Another caveat to consider in interpreting our results pertains to our metric for quantifying diet. A variety of metrics, each with its own advantages and drawbacks, have been used to describe the diets of fish, including percent by number, weight, and volume as well as frequency of occurrence (Chipps and Garvey 2007). Most studies of the diets of juvenile salmon use percent by volume or weight (e.g., Brodeur et al. 2007), but due to the nature of our data we were limited to using abundance or frequency of occurrence. Baker et al. (2014) argued that frequency of occurrence might be preferable to other metrics in many cases because of the unquantifiable and potentially significant error associated with the aforementioned methods of analyzing stomach content data. Given that our findings suggested groupings in the diet overlap of juvenile Pacific salmon species similar to those reported in the literature, we do not believe that our use of FO data greatly influenced our results.

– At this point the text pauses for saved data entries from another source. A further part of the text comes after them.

Lemma snowflake_execute_heap (a a' : adapter) (w w' : world) (q : string) (limit : Z)
    (format : string) (timeout : Z) (warehouse : option string) (use_cached_result : bool)
    (out : res query_result) :
  Adapter.snowflake_execute a w q limit format timeout warehouse use_cached_result
  = (a', w', out) ->
  exists new, extends a a' w w' new /\ result_rows_new w new format out.
Proof.
  unfold Adapter.snowflake_execute. intros He.
  destruct (if _is_connected a then _ else _) as [[a1 w1] [[]|e]] eqn:Hc;
    apply (ensure_connected_frame _ _ _ _ _ Adapter.snowflake_tool_connect
             snowflake_tool_connect_frame) in Hc as [Hext _].
  2:{ cbn in He. simplify_eq. exists []. split; [exact Hext|]. intros r Hr; discriminate. }
  destruct (Guard._validate_query q) as [[]|e].
  2:{ cbn in He. simplify_eq. exists []. split; [exact Hext|]. intros r Hr; discriminate. }
  cbv zeta in He.
  destruct (Adapter.snowflake_execute_query a1 w1 _ timeout _ _) as [[a2 w2] qr] eqn:Hq.
  apply snowflake_execute_query_heap in Hq as (new & Hext2 & Hrows).
  pose proof Hext as (Ho & _). rewrite app_nil_r in Ho.
  assert (Adapter.reraise
            match qr with
            | Raise e => (a2, w2, Raise e)
            | Ok (rows, cols) =>
                match Formatter._format_results (objs w2) rows cols format with
                | Raise e => (a2, w2, Raise e)
                | Ok formatted_results =>
                    (a2, w2,
                     Ok ((fun rows cols f =>
                            {| query := Guard.snowflake_apply_limit q limit;
                               row_count := length rows; columns := cols; results := f;
                               meta := {| md_database_type := name a2;
                                          md_limit_applied := limit; md_format := format;
                                          md_snowflake := Some (warehouse, use_cached_result) |};
                               connection_name := None; connection_type := None |})
                           rows cols formatted_results))
                end
            end = (a', w', out)) as He'.
  { rewrite <- He. destruct qr as [[rows cols]|e]; reflexivity. }
  eapply execute_tail_heap in He' as (-> & -> & Hres); eauto.
  exists new. split; [|exact Hres].
  pose proof (extends_trans _ _ _ _ _ _ _ _ Hext Hext2) as Ht. exact Ht.
Qed.

End AdapterFacts.

Section RowCount.
Context `{Runtime}.

(** C7: when [execute] succeeds, be it the one of the SQL adapters or the
    one of the Snowflake adapter, and whatever the format, [row_count] is the
    number of rows the driver returned for the rewritten query, run in the
    state the connection step has left; the rewritten query is the one the
    result reports. *)
Theorem row_count_is_raw_row_count (a : adapter) (w : world) (q : string) (limit : Z)
    (format : string) (timeout : Z) (warehouse : option string) (use_cached_result : bool) :
  (forall a' w' r,
     Adapter.base_execute a w q limit format timeout = (a', w', Ok r) ->
     let connected := if _is_connected a then (a, w, Ok tt) else Adapter.connect a w in
     exists raw names,
       driver_run a (deref (objs w) (connection_params a))
         (Adapter.apply_limit a q limit) timeout (dbs (snd (fst connected)))
       = (dbs w', inr (raw, names)) /\
       query r = Adapter.apply_limit a q limit /\
       row_count r = length raw) /\
  (forall a' w' r,
     Adapter.snowflake_execute a w q limit format timeout warehouse use_cached_result
     = (a', w', Ok r) ->
     let connected :=
       if _is_connected a then (a, w, Ok tt) else Adapter.snowflake_tool_connect a w in
     exists raw names,
       snowflake_run (deref (objs w) (connection_params a)) warehouse use_cached_result
         (Guard.snowflake_apply_limit q limit) timeout (dbs (snd (fst connected)))
       = (dbs w', inr (raw, names)) /\
       query r = Guard.snowflake_apply_limit q limit /\
       row_count r = length raw).
Proof.
  split.
  - intros a' w' r. unfold Adapter.base_execute. intros He.
    destruct (if _is_connected a then _ else _) as [[a1 w1] [[]|e]] eqn:Hc;
      [|cbn in He; simplify_eq]. cbn [fst snd].
    apply (ensure_connected_frame _ _ _ _ _ Adapter.connect connect_frame) in Hc
      as [(Ho & _ & Hcls & _ & Hty & Hp) Hcon].
    rewrite app_nil_r in Ho. specialize (Hcon tt eq_refl).
    destruct (Guard._validate_query q) as [[]|e]; [|cbn in He; simplify_eq].
    assert (Adapter.is_snowflake a1 = Adapter.is_snowflake a) as Hsf.
    { unfold Adapter.is_snowflake. rewrite Hcls. reflexivity. }
    cbv zeta in He.
    unfold Adapter.apply_limit, Adapter.execute_query, Adapter.sql_execute_query,
      Adapter.snowflake_execute_query, Adapter.sql_tool_connect,
      Adapter.snowflake_tool_connect in He.
    rewrite Hcon, Hsf in He. unfold driver_run, Adapter.apply_limit.
    rewrite <- Ho, <- Hp, <- Hty.
    destruct (Adapter.is_snowflake a).
    + destruct (snowflake_run _ _ _ _ _ _) as [d [msg|[raw names]]] eqn:Hrun;
        [cbn in He; simplify_eq|].
      rewrite alloc_all_spec in He. exists raw, names.
      destruct (Formatter._format_results _ _ _ _); cbn in He; simplify_eq. simpl.
      rewrite length_seq. auto.
    + destruct (sql_run _ _ _ _ _) as [d [msg|[raw names]]] eqn:Hrun;
        [cbn in He; simplify_eq|].
      rewrite alloc_all_spec in He. exists raw, names.
      destruct (Formatter._format_results _ _ _ _); cbn in He; simplify_eq. simpl.
      rewrite length_seq. auto.
  - intros a' w' r. unfold Adapter.snowflake_execute. intros He.
    destruct (if _is_connected a then _ else _) as [[a1 w1] [[]|e]] eqn:Hc;
      [|cbn in He; simplify_eq]. cbn [fst snd].
    apply (ensure_connected_frame _ _ _ _ _ Adapter.snowflake_tool_connect
             snowflake_tool_connect_frame) in Hc as [(Ho & _ & _ & _ & _ & Hp) Hcon].
    rewrite app_nil_r in Ho. specialize (Hcon tt eq_refl).
    destruct (Guard._validate_query q) as [[]|e]; [|cbn in He; simplify_eq].
    cbv zeta in He.
    unfold Adapter.snowflake_execute_query, Adapter.snowflake_tool_connect in He.
    rewrite Hcon in He. rewrite <- Ho, <- Hp.
    destruct (snowflake_run _ _ _ _ _ _) as [d [msg|[raw names]]] eqn:Hrun;
      [cbn in He; simplify_eq|].
    rewrite alloc_all_spec in He. exists raw, names.
    destruct (Formatter._format_results _ _ _ _); cbn in He; simplify_eq. simpl.
    rewrite length_seq. auto.
Qed.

Additionally, the MRT did not consider the lack of independence for fish caught in the same trawl, which could affect the relative importance of our explanatory variables in the MRT. However, the conclusions did not change drastically when diets were aggregated at the trawl level. Furthermore, when the variation due to trawl was first removed by an analysis of principal coordinates, the MRT run on the resulting axes still distinguished fish diets by species and predator length, as had the original MRT. This once again suggests that predator length and species are important factors influencing diets, with Pacific Herring and Eulachon having diets that are distinct from those of Pacific salmon. Month may be a less important factor and is confounded with trawl; this may be the reason why it did not define any clustering in predator diets once the variation due to trawl was removed. We ultimately used the results of the original MRT to present the full range of variation in the data because its interpretation is more intuitive while being consistent with the overall results of analyses that account for the nonindependence of fish from the same trawl. Furthermore, because the goals of the MRT were exploratory, we did not draw conclusions from a statistical test based on a probability distribution, for which the independence of the samples would be more important (De'ath 2002).

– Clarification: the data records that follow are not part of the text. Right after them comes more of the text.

Lemma page_loop_body_keeps page_num k st :
  P st -> P (snd (page_loop_body page_num k st)).
Proof.
  intros Hst. unfold page_loop_body.
  destruct (_get_page_url page_num st) as [page_url|e]; [|done].
  unfold fetch; cbn [fst snd].
  destruct (session_get _ page_url) as [html|].
  - set (st1 := emit (Get page_url) (emit (Sleep 500) st)).
    assert (Hst1 : P st1) by (apply (P_frame st); done).
    pose proof (parse_html_keeps html st1 Hst1) as Hh.
    destruct (_parse_comments_from_html html st1) as [n st2]. simpl in Hh.
    destruct (n =? 0); [destruct (2 <=? k + 1)|]; simpl;
      try done; by apply (P_frame st2).
  - simpl. by apply (P_frame st).
Qed.

Lemma page_loop_keeps page_nums k st : P st -> P (page_loop page_nums k st).
Proof.
  revert k st. induction page_nums as [|n page_nums IH]; intros k st Hst;
    cbn [page_loop]; [done|].
  pose proof (page_loop_body_keeps n k st Hst) as Hb.
  destruct (page_loop_body n k st) as [[k'|] st']; simpl in Hb; auto.
Qed.

Lemma parse_profile_keeps url max_pages st :
  P st -> P (snd (parse_profile url max_pages st)).
Proof.
  intros Hst. unfold parse_profile.
  set (st0 := set_profile_url url st).
  assert (Hst0 : P st0) by (apply (P_frame st); done).
  assert (Ht : P (snd (parse_profile_try url max_pages st0))).
  { unfold parse_profile_try, fetch.
    set (st1 := emit (Get url) st0).
    assert (Hst1 : P st1) by (apply (P_frame st0); done).
    destruct (session_get (events st0) url) as [html|]; [|done].
    assert (Hfirst : forall s, P s ->
              P (snd (let '(_, s') := _parse_comments_from_html html s in
                      (Ok (comments_data s'), s')))).
    { intros s Hs. pose proof (parse_html_keeps html s Hs) as Hh.
      by destruct (_parse_comments_from_html html s). }
    destruct (0 <? _get_total_comments_count html); [|by apply Hfirst].
    destruct (_get_all_comments_url html url) as [[|c base]|];
      [by apply Hfirst| |by apply Hfirst].
    set (st2 := set_base_comments_url (c :: base) st1).
    assert (Hst2 : P st2) by (apply (P_frame st1); done).
    destruct (math_ceil_div _ _) as [total_pages|e]; [|done].
    pose proof (parse_html_keeps html st2 Hst2) as Hh.
    destruct (_parse_comments_from_html html st2) as [n st3]. simpl in Hh.
    destruct (1 <? _); simpl; [|done].
    by apply page_loop_keeps. }
  destruct (parse_profile_try url max_pages st0) as [[data|[]] st']; done.
Qed.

Hypotheses and Future Work

The diets of the Eulachon, Pacific Herring, and five species of Pacific salmon that we studied indicate that the historical food web in the Fraser River plume had strong interconnections. Such overlap could have had interesting implications for Pacific salmon growth and survival in light of the physical and biological changes that have occurred in the Strait of Georgia ecosystem since the 1960s. Increasing sea surface temperature in the strait, for example, has been associated with increased feeding rates among Pacific salmon (Daly and Brodeur 2015), potentially reflecting increased energy demands. But less availability of prey items high in energy content (such as euphausiids, copepods, and amphipods), coupled with a rise in gelatinous zooplankton (Davis et al. 1998; Li et al. 2013), compounds the pressures on Pacific salmon to meet their energy demands. A comparison of contemporary diets with those in the historical data could be useful for discerning how these changes have influenced fish foraging. Another major change in the Strait of Georgia that could have influenced the diets of these fish is the decline of the Fraser River population of Eulachon. Eulachon were the most abundant fish species caught in this study and the most abundant fish prey found in predator stomachs. The loss of such a high-quality prey item could have had consequences for the trophic interactions of the remaining predator species. We postulate that the larger role of Pacific Herring in contemporary Pacific salmon diets is a response to the declines in Eulachon availability.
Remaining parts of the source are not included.